=== Task item ===
Across the entries below, determine how many lines include the word "before". State only the resulting number.

=== Task input ===
(* ===== verification/ConfigIni.v ===== *)
(** * INI configuration text: utils/config_unified/config_parse.c

    The cursor is the list of the bytes left before [end].  The specification
    is a document of lines: blank lines, comments, section headers and pairs. *)
From S2P Require Import Prelude CLib Utf8 ConfigCore ConfigJson.

(** ** The reader *)

(** The start of the next line. *)
Fixpoint ini_eol (p : list Z) : list Z :=
  match p with c :: p' => if c =? 10 then p' else ini_eol p' | [] => [] end.

Definition is_blank (c : Z) : bool := (c =? 32) || (c =? 9).

Fixpoint ini_blank (p : list Z) : list Z :=
  match p with c :: p' => if is_blank c then ini_blank p' else p | [] => [] end.

(** The bytes before the first one that satisfies [f], and the rest. *)
Fixpoint split_at (f : Z -> bool) (p : list Z) : list Z * list Z :=
  match p with
  | [] => ([], [])
  | c :: p' => if f c then ([], p) else let '(a, b) := split_at f p' in (c :: a, b)
  end.

(** [p] is after the bracket; the name goes to the next closing bracket, on
    whichever line. *)
Definition ini_sect (p : list Z) (cap : nat) : list Z * list Z :=
  let '(name, close) := split_at (fun c => c =? 93) p in
  (take (cap - 1) name, ini_eol close).

(** The line, its part before the first '=' if there is one, and what starts
    at its end. *)
Definition ini_split (p : list Z) : list Z * option (list Z * list Z) * list Z :=
  let '(line, eol) := split_at (fun c => c =? 10) p in
  let '(k, v) := split_at (fun c => c =? 61) line in
  (line, match v with _ :: v' => Some (k, v') | [] => None end, eol).

(** Without the trailing bytes that satisfy [f]. *)
Fixpoint rtrim (f : Z -> bool) (s : list Z) : list Z :=
  match s with
  | [] => []
  | c :: s' => match rtrim f s' with [] => if f c then [] else [c] | t => c :: t end
  end.

Definition ini_pair (key_text val_text : list Z) (sect : list Z) (ctx : config_context)
    : M config_context :=
  let sect := c_string sect in
  let v := rtrim (fun c => (c =? 13) || (c =? 10) || (c =? 32)) val_text in
  let k := rtrim is_blank key_text in
  let key :=
    match sect with
    | _ :: _ =>
        let off := (length sect + 1)%nat in
        if (off + length k <? 512)%nat then sect ++ [46] ++ k else sect ++ [46]
    | [] => take 511 k
    end in
  let val := take 1023 v in
  let* cv := config_value_create_string (Some (c_string val)) in
  match cv with
  | None => ret ctx
  | Some p =>
      let* r := config_context_set ctx (Some (c_string key)) (Some p) in
      ret (snd r)
  end.

(** Each round consumes a byte. *)
Fixpoint ini_loop (fuel : nat) (p : list Z) (section : list Z) (ctx : config_context) : M config_context :=
  match fuel with
  | O => undefined
  | S fuel' =>
      match ini_blank p with
      | [] => ret ctx
      | c :: p' =>
          if (c =? 35) || (c =? 59) then ini_loop fuel' (ini_eol (c :: p')) section ctx
          else if c =? 91 then
            let '(section, p) := ini_sect p' 256 in
            ini_loop fuel' p section ctx
          else
            let '(_, kv, eol) := ini_split (c :: p') in
            let* ctx := (match kv with
                         | Some (k, v) => if (0 <? length k)%nat then ini_pair k v section ctx else ret ctx
                         | None => ret ctx
                         end) in
            ini_loop fuel' (drop 1 eol) section ctx
      end
  end.

Definition parse_ini_simple (data : option (list Z)) (ctx : config_context) : M (Z * config_context) :=
  match data with
  | None | Some [] => ret (CONFIG_ERROR_INVALID_ARG, ctx)
  | Some data =>
      let* ctx := ini_loop (S (length data)) data [] ctx in ret (CONFIG_SUCCESS, ctx)
  end.

Definition config_parse_ini (data : option (list Z)) (ctx : config_context) : M (Z * config_context) :=
  parse_ini_simple data ctx.

(** ** Documents *)

Inductive ini_line :=
  | LBlank (w : list Z)
  | LComment (w : list Z) (mark : Z) (text : list Z)
  | LSection (w : list Z) (name : cstr) (junk : list Z)
  | LPair (w : list Z) (k : cstr) (w2 : list Z) (v : cstr) (w3 : list Z).

Definition line_text (l : ini_line) : list Z :=
  match l with
  | LBlank w => w
  | LComment w mark text => w ++ mark :: text
  | LSection w name junk => w ++ 91 :: name ++ 93 :: junk
  | LPair w k w2 v w3 => w ++ k ++ w2 ++ 61 :: v ++ w3
  end.

(** Lines end with a newline, or the last one with the text. *)
Definition doc_text (ls : list ini_line) : list Z := concat (map (fun l => line_text l ++ [10]) ls).

Definition blanks (w : list Z) : Prop := Forall (fun c => is_blank c = true) w.
Definition no_eol (s : list Z) : Prop := Forall (fun c => c <> 10) s.
Definition trail (w : list Z) : Prop := Forall (fun c => c = 13 \/ c = 32) w.

Definition line_wf (l : ini_line) : Prop :=
  match l with
  | LBlank w => blanks w
  | LComment w mark text => blanks w /\ (mark = 35 \/ mark = 59) /\ no_eol text
  | LSection w name junk =>
      blanks w /\ Forall (fun c => c <> 0 /\ c <> 93) name /\ (length name < 256)%nat /\ no_eol junk
  | LPair w k w2 v w3 =>
      blanks w /\ blanks w2 /\ trail w3 /\
      Forall (fun c => c <> 0 /\ c <> 10 /\ c <> 61) k /\ (length k < 256)%nat /\
      Forall (fun c => c <> 0 /\ c <> 10) v /\ (length v < 1024)%nat /\
      (exists c k', k = c :: k' /\ is_blank c = false /\ c <> 35 /\ c <> 59 /\ c <> 91) /\
      (exists c k', k = k' ++ [c] /\ is_blank c = false) /\
      (v = [] \/ exists c v', v = v' ++ [c] /\ c <> 13 /\ c <> 32)
  end.

(** The assignments of a document, and the section it ends in. *)
Fixpoint doc_assigns (sect : cstr) (ls : list ini_line) : list (cstr * config_value) :=
  match ls with
  | [] => []
  | LBlank _ :: ls' | LComment _ _ _ :: ls' => doc_assigns sect ls'
  | LSection _ name _ :: ls' => doc_assigns name ls'
  | LPair _ k _ v _ :: ls' =>
      ((match sect with [] => k | _ => sect ++ [46] ++ k end, str_value v)) :: doc_assigns sect ls'
  end.

(** ** The reader on a document *)

Lemma split_at_app f a c b :
  Forall (fun x => f x = false) a -> f c = true -> split_at f (a ++ c :: b) = (a, c :: b).
Proof.
  intros Ha Hc. induction Ha as [|x a Hx Ha IH]; simpl; [by rewrite Hc|]. by rewrite Hx, IH.
Qed.

Lemma ini_eol_app a rest : no_eol a -> ini_eol (a ++ 10 :: rest) = rest.
Proof. induction 1 as [|x a Hx Ha IH]; simpl; [done|]. apply Z.eqb_neq in Hx. by rewrite Hx. Qed.

Lemma ini_blank_app w c p : blanks w -> is_blank c = false -> ini_blank (w ++ c :: p) = c :: p.
Proof. intros Hw Hc. induction Hw as [|x w Hx Hw IH]; simpl; [by rewrite Hc|by rewrite Hx]. Qed.

Lemma rtrim_all f w : Forall (fun c => f c = true) w -> rtrim f w = [].
Proof. induction 1 as [|c w Hc Hw IH]; simpl; [done|]. by rewrite IH, Hc. Qed.

Lemma rtrim_app f s c w : f c = false -> Forall (fun c => f c = true) w -> rtrim f ((s ++ [c]) ++ w) = s ++ [c].
Proof.
  intros Hc Hw. induction s as [|x s IH]; simpl.
  - by rewrite rtrim_all, Hc.
  - rewrite IH. by destruct s.
Qed.

Lemma c_string_id s : Forall (fun c => c <> 0) s -> c_string s = s.
Proof. induction 1 as [|c s Hc Hs IH]; simpl; [done|]. apply Z.eqb_neq in Hc. by rewrite Hc, IH. Qed.

Section ini.
Context {hf : gmap nat config_value}.
Implicit Types (T : list slot) (m : mem) (ctx : config_context).

Abbreviation owns := (st False hf).
Abbreviation blocks T := (block_of <$> T).
Abbreviation bindings T := (binding_of <$> T).

Lemma wp_ini_pair k v sect T m ctx (Q : config_context -> mem -> Prop) key val :
  owns (blocks T) m -> rep ctx T -> Z.of_nat (length T) < 2 ^ 31 ->
  c_string (match c_string sect with
            | _ :: _ => if (length (c_string sect) + 1 + length (rtrim is_blank k) <? 512)%nat
                        then c_string sect ++ [46] ++ rtrim is_blank k else c_string sect ++ [46]
            | [] => take 511 (rtrim is_blank k)
            end) = key ->
  c_string (take 1023 (rtrim (fun c => (c =? 13) || (c =? 10) || (c =? 32)) v)) = val ->
  (forall ctx' T' m', owns (blocks T') m' -> rep ctx' T' -> (length T' <= S (length T))%nat ->
     bindings T' = aset key (str_value val) (bindings T) -> Q ctx' m') ->
  wp (ini_pair k v sect ctx) Q m.
Proof.
  intros Hst Hr Hlen Hk Hv HQ. unfold ini_pair. rewrite Hk, Hv.
  apply wp_bind, (wp_value_create_string (R:=False) (hf:=hf) (blocks T)); [done| |by intros []].
  intros p m1 Hst1. apply wp_bind, (wp_context_set (R:=False) (hf:=hf) T _ _ _ _ (str_value val));
    [done..| |by intros []].
  intros ctx' T' m2 Hst2 Hr2 Hb. apply wp_ret, (HQ _ T'); [done..| |done].
  rewrite <- (length_fmap binding_of), Hb. etrans; [apply aset_length|]. by rewrite length_fmap.
Qed.

Definition assigned (kvs : list (cstr * config_value)) (T : list slot) (ctx' : config_context) (m' : mem) : Prop :=
  exists T', owns (blocks T') m' /\ rep ctx' T' /\ bindings T' = assigns kvs (bindings T).

(** One line of each kind. *)
Lemma loop_blank fuel w rest sect ctx :
  blanks w -> ini_loop (S fuel) (w ++ 10 :: rest) sect ctx = ini_loop fuel rest sect ctx.
Proof. intros Hw. cbn [ini_loop]. by rewrite ini_blank_app. Qed.

Lemma loop_comment fuel w mark text rest sect ctx :
  blanks w -> (mark = 35 \/ mark = 59) -> no_eol text ->
  ini_loop (S fuel) (w ++ mark :: text ++ 10 :: rest) sect ctx = ini_loop fuel rest sect ctx.
Proof.
  intros Hw Hm Ht. cbn [ini_loop]. rewrite ini_blank_app by (done || by destruct Hm as [-> | ->]).
  replace ((mark =? 35) || (mark =? 59)) with true by (by destruct Hm as [-> | ->]).
  f_equal. apply (ini_eol_app (mark :: text)). constructor; [by destruct Hm as [-> | ->]|done].
Qed.

Lemma loop_section fuel w name junk rest sect ctx :
  blanks w -> Forall (fun c => c <> 0 /\ c <> 93) name -> (length name < 256)%nat -> no_eol junk ->
  ini_loop (S fuel) (w ++ 91 :: name ++ 93 :: junk ++ 10 :: rest) sect ctx = ini_loop fuel rest name ctx.
Proof.
  intros Hw Hn Hl Hj. cbn [ini_loop]. rewrite ini_blank_app by done. unfold ini_sect. simpl.
  rewrite split_at_app by (done || (eapply Forall_impl; [exact Hn|]; intros c [_ ?]; by apply Z.eqb_neq)).
  rewrite take_ge by lia. f_equal. by apply (ini_eol_app (93 :: junk)); constructor.
Qed.

Lemma loop_pair fuel w k w2 v w3 rest sect T m ctx (Q : config_context -> mem -> Prop) :
  line_wf (LPair w k w2 v w3) -> Forall (fun c => c <> 0) sect -> (length sect < 256)%nat ->
  owns (blocks T) m -> rep ctx T -> Z.of_nat (length T) < 2 ^ 31 ->
  (forall ctx' T' m', owns (blocks T') m' -> rep ctx' T' -> (length T' <= S (length T))%nat ->
     bindings T' = aset (match sect with [] => k | _ => sect ++ [46] ++ k end) (str_value v) (bindings T) ->
     wp (ini_loop fuel rest sect ctx') Q m') ->
  wp (ini_loop (S fuel) (w ++ k ++ w2 ++ 61 :: v ++ w3 ++ 10 :: rest) sect ctx) Q m.
Proof.
  intros (Hw & Hw2 & Hw3 & Hk & Hkl & Hv & Hvl & Hk1 & Hk2 & Hv2) Hs Hsl Hst Hr Hlen HQ.
  destruct Hk1 as (c & k' & Ek & Hc & H35 & H59 & H91). cbn [ini_loop]. rewrite Ek. simpl app.
  rewrite ini_blank_app by done. apply Z.eqb_neq in H35, H59, H91. rewrite H35, H59, H91. simpl orb. cbv iota.
  unfold ini_split.
  replace (c :: k' ++ w2 ++ 61 :: v ++ w3 ++ 10 :: rest) with ((k ++ w2 ++ 61 :: v ++ w3) ++ 10 :: rest)
    by (rewrite Ek; simpl; by rewrite <- !app_assoc; simpl; rewrite <- !app_assoc).
  assert (Hbl : Forall (fun c => (c =? 10) = false) w2 /\ Forall (fun c => (c =? 61) = false) w2).
  { split; (eapply Forall_impl; [exact Hw2|]); intros x Hx; unfold is_blank in Hx;
      rewrite orb_true_iff, !Z.eqb_eq in Hx; by destruct Hx as [-> | ->]. }
  rewrite (split_at_app (fun c => c =? 10)).
  2:{ apply Forall_app. split; [|apply Forall_app; split; [apply Hbl|constructor; [done|apply Forall_app; split]]].
      - eapply Forall_impl; [exact Hk|]. intros x (_ & ? & _). by apply Z.eqb_neq.
      - eapply Forall_impl; [exact Hv|]. intros x (_ & ?). by apply Z.eqb_neq.
      - eapply Forall_impl; [exact Hw3|]. by intros x [-> | ->]. }
  2: done.
  rewrite app_assoc, (split_at_app (fun c => c =? 61)).
  2:{ apply Forall_app. split; [|apply Hbl]. eapply Forall_impl; [exact Hk|]. intros x (_ & _ & ?). by apply Z.eqb_neq. }
  2: done.
  apply wp_bind. replace (0 <? length (k ++ w2))%nat with true by (rewrite Ek; done).
  destruct Hk2 as (ck & k2 & Ek2 & Hck).
  apply (wp_ini_pair _ _ _ T _ _ _ (match sect with [] => k | _ => sect ++ [46] ++ k end) v); [done..| | |].
  - rewrite (c_string_id sect) by done. rewrite Ek2, rtrim_app, <- Ek2 by done.
    assert (Hk0 : Forall (fun c => c <> 0) k) by (eapply Forall_impl; [exact Hk|]; by intros x [? _]).
    destruct sect as [|s0 sect]; [by rewrite take_ge, c_string_id by (done || lia)|].
    destruct (Nat.ltb_spec (length (s0 :: sect) + 1 + length k) 512); [|lia].
    apply c_string_id. apply Forall_app. split; [done|]. constructor; done.
  - assert (Hw3' : Forall (fun c => (c =? 13) || (c =? 10) || (c =? 32) = true) w3)
      by (eapply Forall_impl; [exact Hw3|]; by intros x [-> | ->]).
    assert (Hrt : rtrim (fun c => (c =? 13) || (c =? 10) || (c =? 32)) (v ++ w3) = v).
    { destruct Hv2 as [-> | (cv & v2 & -> & H13 & H32)]; [by apply rtrim_all|]. apply rtrim_app; [|done].
      apply Forall_app in Hv as [_ [[_ H10] _]%Forall_cons].
      rewrite !orb_false_iff, !Z.eqb_neq. done. }
    rewrite Hrt, take_ge by lia. apply c_string_id. eapply Forall_impl; [exact Hv|]. by intros x [? _].
  - intros ctx' T' m' Hst' Hr' Hl' Hb. by apply (HQ _ T').
Qed.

=== Output of the exercise ===
3